As a reminder, please be respectful of people's choices. We acknowledge this transition can be difficult. Here are some tips when reaching out to someone smoking on campus after September 1, 2017:

  • Be mindful. Reflect on your own thoughts and feelings before approaching someone. Do not attempt anything beyond your comfort level when providing information and support.
  • Be empathetic. Show compassion and understanding when discussing the policy with smokers.
  • Be respectful. Refer the person to the Cal Poly Smoke & Tobacco Free website for complete policy information and resources. If you do not feel entirely safe when engaging with policy violators, avoid further discussion or confrontation and leave the area.

Talking Points

Use the following scenarios and questions to help you discuss this policy with either a student or a colleague.

Scenario 1: You see a person using tobacco products on Cal Poly’s campus.

Response: Hello, my name is ________, and I am a(n) (employee and/or student) here at Cal Poly. I want to make you aware that as of September 1, 2017 we are now a smoke- and tobacco-free campus, which means that smoking is prohibited on campus, as well as all CSU’s due to an executive order. We would appreciate it if you would not smoke or use tobacco products while on campus. Thank you for helping us keep our campus smoke and tobacco free.

Scenario 2: A colleague asks you, "Where am I allowed to smoke?"

Response: As of September 1, 2017, smoking and the use of tobacco and vaping products are not allowed on Cal Poly’s campus. If you wish to smoke, you will need to leave the campus to do so. Maps indicating campus boundaries can be found on the Cal Poly's Smoke & Tobacco Free website.

Scenario 3: A colleague (staff or faculty) asks you, "Are there any smoking cessation resources available on campus?"

Response: Yes, you can visit the Campus Health & Wellbeing's Pharmacy for recommendations on over-the-counter or Nicotine Replacement Therapy (NRT) products. The pharmacist will be happy to talk with you and recommend a product that best suits your smoking behavior to help you quit. You can also visit the Cal Poly's Smoke & Tobacco Free website for HR and online resources that are readily available. San Luis Obispo County’s Tobacco Control Program provides off-campus cessation services on a monthly basis. This information is listed on the Cal Poly’s Smoke & Tobacco Free website as well.

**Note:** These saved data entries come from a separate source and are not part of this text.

(** * Healthcare data pipeline (main.py): cleaning, anomaly detection, summary

    A shallow embedding of the functions of [main.py] ([load_data],
    [clean_data], [visualize_data], [detect_anomalies],
    [summary_statistics] and [main]), over a small model of the pandas
    operations they call.

    Modelling conventions.
    - A cell is missing ([NA]; NaN, None, pd.NA and NaT are identified), a
      number, a text or a timestamp. A column that mixes several missing
      markers, which pandas keeps apart when it compares rows and which
      [pd.read_csv] does not produce, is outside the model.
    - Numbers are exact rationals ([Q]): the binary64 rounding of the
      program's floats and the infinities are not modelled. A printed
      statistic is the exact value, which the program's result rounds; the
      comparison of a score with 3 is exact, so it can differ from the
      program's when the exact score is at 3, and the theorem on the
      returned rows leaves the [margin] around 3 undecided.
    - Texts are [string]s read as ASCII text.
    - A table is column-major, as a pandas DataFrame: an index of row
      labels and an ordered list of named columns, each with its dtype.
    - The parsers and printers of pandas that the program relies on
      (number and date parsing, the text form of a number or of a
      timestamp) are the fields of the class [PandasConversions]; the
      theorems hold for every instance.
    - Reading the file and drawing are the program's outside world:
      [pd.read_csv] is a function from the path to a table or an
      exception, the seaborn and matplotlib calls are recorded in order,
      and a plotting surface says which of them raise. What a chart looks
      like is not modelled. *)

From Stdlib Require Import List String Ascii Bool Arith PeanoNat Lia.
From Stdlib Require Import ZArith QArith Qabs Qround Psatz.
From Stdlib Require Import Reals Qreals.
From Stdlib Require Import Sorted Permutation.
Import ListNotations.

Local Open Scope string_scope.
Local Open Scope list_scope.

(** ** Cells, columns, tables *)

Inductive cell : Type :=
| NA
| Num (q : Q)
| Str (s : string)
| Date (t : Z).

Inductive dtype : Type := Numeric | Object | Datetime.

Record Series : Type := mkSeries { dtype_of : dtype; values : list cell }.

Record DataFrame : Type := mkFrame {
  index : list nat;
  columns : list (string * Series)
}.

Scenario 4: A student asks you, "Are there any smoking cessation resources available on campus?"

Response: Yes, you can visit Campus Health & Wellbeing’s Pharmacy for recommendations on over-the-counter or Nicotine Replacement Therapy (NRT) products. The pharmacist will be happy to talk with you and recommend a product that best suits your smoking behavior to help you quit. Campus Health & Wellbeing also provides cessation counseling. PULSE, Campus Health & Wellbeing’s Peer Health Education Program, can also help connect you to available services. You can access the Cal Poly's Smoke & Tobacco Free website, for online resources that are readily available.

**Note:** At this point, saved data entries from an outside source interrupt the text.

Lemma write_files_app (files1 files2 : list (string * list BamAlignment))
    (d : gmap string (list BamAlignment)) :
  write_files (files1 ++ files2) d = write_files files2 (write_files files1 d).
Proof. unfold write_files. by rewrite fold_left_app. Qed.

Lemma spilled_refl (s : ReadSorter.t) :
  (nothreads s = true -> thread_pool s = []) -> spilled s s [].
Proof.
  intros Hpool. unfold spilled. simpl.
  rewrite Z.add_0_r, app_nil_r. by split_and!.
Qed.

Lemma spilled_trans (s s1 s2 : ReadSorter.t)
    (runs1 runs2 : list (list BamAlignment)) :
  spilled s s1 runs1 -> spilled s1 s2 runs2 -> spilled s s2 (runs1 ++ runs2).
Proof.
  intros (Ho & Hn & Ha & Hd & Hs & Hh & Hsr & Hmr & Hk & He & Hr & Hf & Hw & Hp)
         (Ho' & Hn' & Ha' & Hd' & Hs' & Hh' & Hsr' & Hmr' & Hk' & He' & Hr' & Hf'
          & Hw' & Hp').
  rewrite (run_files_config s s1) in Hf', Hw' by done.
  rewrite Hr in Hf', Hw'.
  unfold spilled. rewrite run_files_app, write_files_app, fmap_app.
  rewrite length_app, Nat2Z.inj_add.
  split_and!; try congruence.
  - rewrite Hr', Hr. lia.
  - by rewrite Hf', Hf, (assoc_L (++)).
  - done.
Qed.

Lemma CreateSortedTempFile_spilled (buffer : list BamAlignment)
    (s : ReadSorter.t) :
  (nothreads s = true -> thread_pool s = []) ->
  spilled s (CreateSortedTempFile can_create buffer s).2 [buffer]
  /\ source (CreateSortedTempFile can_create buffer s).2 = source s.
Proof.
  intros Hpool. unfold CreateSortedTempFile, spilled, run_files, write_files.
  simpl. rewrite Z.add_0_r.
  change (tmp_file_dir s +:+ m_tempFilenameStub s +:+ pretty (m_numberOfRuns s))
    with (temp_name s (m_numberOfRuns s)).
  destruct (nothreads s) eqn:En.
  - unfold WriteTempFile. rewrite creatable. simpl.
    unfold settled_disk. simpl. rewrite Hpool by done. simpl.
    rewrite En. by split_and!.
  - simpl. unfold settled_disk. simpl. rewrite fold_left_app. simpl.
    rewrite En. by split_and!.
Qed.

Lemma set_source_spilled (s s' : ReadSorter.t) (v : list BamAlignment)
    (runs : list (list BamAlignment)) :
  spilled s s' runs -> spilled s (set_source v s') runs.
Proof. done. Qed.


(** The reading loop: the records it has seen are, in their order, in the
    runs it has spilled and in the buffer it returns. *)
Lemma fill_buffers_spec (input : list BamAlignment) :
  forall (buffer : list BamAlignment) (s : ReadSorter.t),
    (nothreads s = true -> thread_pool s = []) ->
    exists runs : list (list BamAlignment),
      concat runs ++ (fill_buffers can_create input buffer s).1
      = buffer ++ input
      /\ spilled s (fill_buffers can_create input buffer s).2 runs
      /\ source (fill_buffers can_create input buffer s).2 = []
      /\ (input <> [] -> (fill_buffers can_create input buffer s).1 <> [])
      /\ (1 <= alignments_per_tempfile s ->
          Z.of_nat (length buffer) <= alignments_per_tempfile s ->
          Forall (fun run => Z.of_nat (length run) = alignments_per_tempfile s)
            runs
          /\ Z.of_nat (length (fill_buffers can_create input buffer s).1)
             <= alignments_per_tempfile s)
      /\ (alignments_per_tempfile s <= 0 ->
          runs ++ [(fill_buffers can_create input buffer s).1]
          = buffer :: ((fun a => [a]) <$> input)).
Proof.
  induction input as [|al input IH]; intros buffer s Hpool.
  - exists []. simpl. rewrite app_nil_r.
    split_and!; try done.
    apply set_source_spilled. by apply spilled_refl.
  - simpl. case_bool_decide as Hfull; simpl.
    + (* the buffer is full: it is spilled *)
      destruct (CreateSortedTempFile_spilled buffer s Hpool) as [Hsp _].
      set (s1 := (CreateSortedTempFile can_create buffer s).2) in *.
      assert (Hpool1 : nothreads s1 = true -> thread_pool s1 = [])
        by (destruct Hsp as (_&_&_&_&_&_&_&_&_&_&_&_&_&?); done).
      assert (Hk : alignments_per_tempfile s1 = alignments_per_tempfile s)
        by (destruct Hsp as (_&_&?&_); done).
      destruct (IH [al] s1 Hpool1) as (runs & Hcat & Hsp' & Hsrc & Hne & Hsz & Hz).
      exists (buffer :: runs). simpl.
      split_and!.
      * rewrite <- (assoc_L (++)), Hcat. done.
      * apply (spilled_trans s s1 _ [buffer] runs); done.
      * done.
      * intros _. destruct input as [|a input]; [done|]. apply Hne. done.
      * intros Hone Hlen. rewrite Hk in Hsz.
        destruct Hsz as [Hruns Hlast]; [done|simpl; lia|].
        split; [|done]. constructor; [lia|done].
      * intros Hzero. rewrite Hk in Hz. by rewrite (Hz Hzero).
    + (* there is room *)
      destruct (IH (buffer ++ [al]) s Hpool)
        as (runs & Hcat & Hsp' & Hsrc & Hne & Hsz & Hz).
      exists runs.
      split_and!.
      * rewrite Hcat. by rewrite <- (assoc_L (++)).
      * done.
      * done.
      * intros _. destruct input as [|a input]; [|by apply Hne].
        simpl. by destruct buffer.
      * intros Hone Hlen. apply Hsz; [done|]. rewrite length_app. simpl. lia.
      * intros Hzero. lia.
Qed.

(** Running the jobs of the pool. *)
Lemma run_jobs_spec (pool : list TempFileWriteJob) :
  forall s : ReadSorter.t,
    fold_left (fun s job => runJob can_create job s) pool s
    = set_disk
        (fold_left
           (fun d job => <[job_filename job := SortBuffer s (job_buffer job)]> d)
           pool (disk s)) s.
Proof.
  induction pool as [|job pool IH]; intros s; simpl; [by destruct s|].
  rewrite IH. unfold runJob, WriteTempFile. rewrite creatable. simpl.
  done.
Qed.

Lemma waitForJobCompletion_spec (s : ReadSorter.t) :
  waitForJobCompletion can_create s
  = set_disk (settled_disk s) (set_thread_pool [] s).
Proof. unfold waitForJobCompletion. by rewrite run_jobs_spec. Qed.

Scenario 5: Someone asks you, "Am I allowed to smoke in my car?"

Response: We ask that you respect the campus policy and not smoke, use tobacco or vaping products while your vehicle is on Cal Poly’s property. Thank you.

Scenario 6: Vendors, contractors, and visitors violating the policy. 

We’d like to let you know that as of September 1, 2017, Cal Poly is a smoke-, vape- and tobacco-free environment. Smoking or the use of any tobacco or vaping products will not be permitted on any university property and ground, including the parking areas. More information can be found on our website. Thank you for respecting our new policy.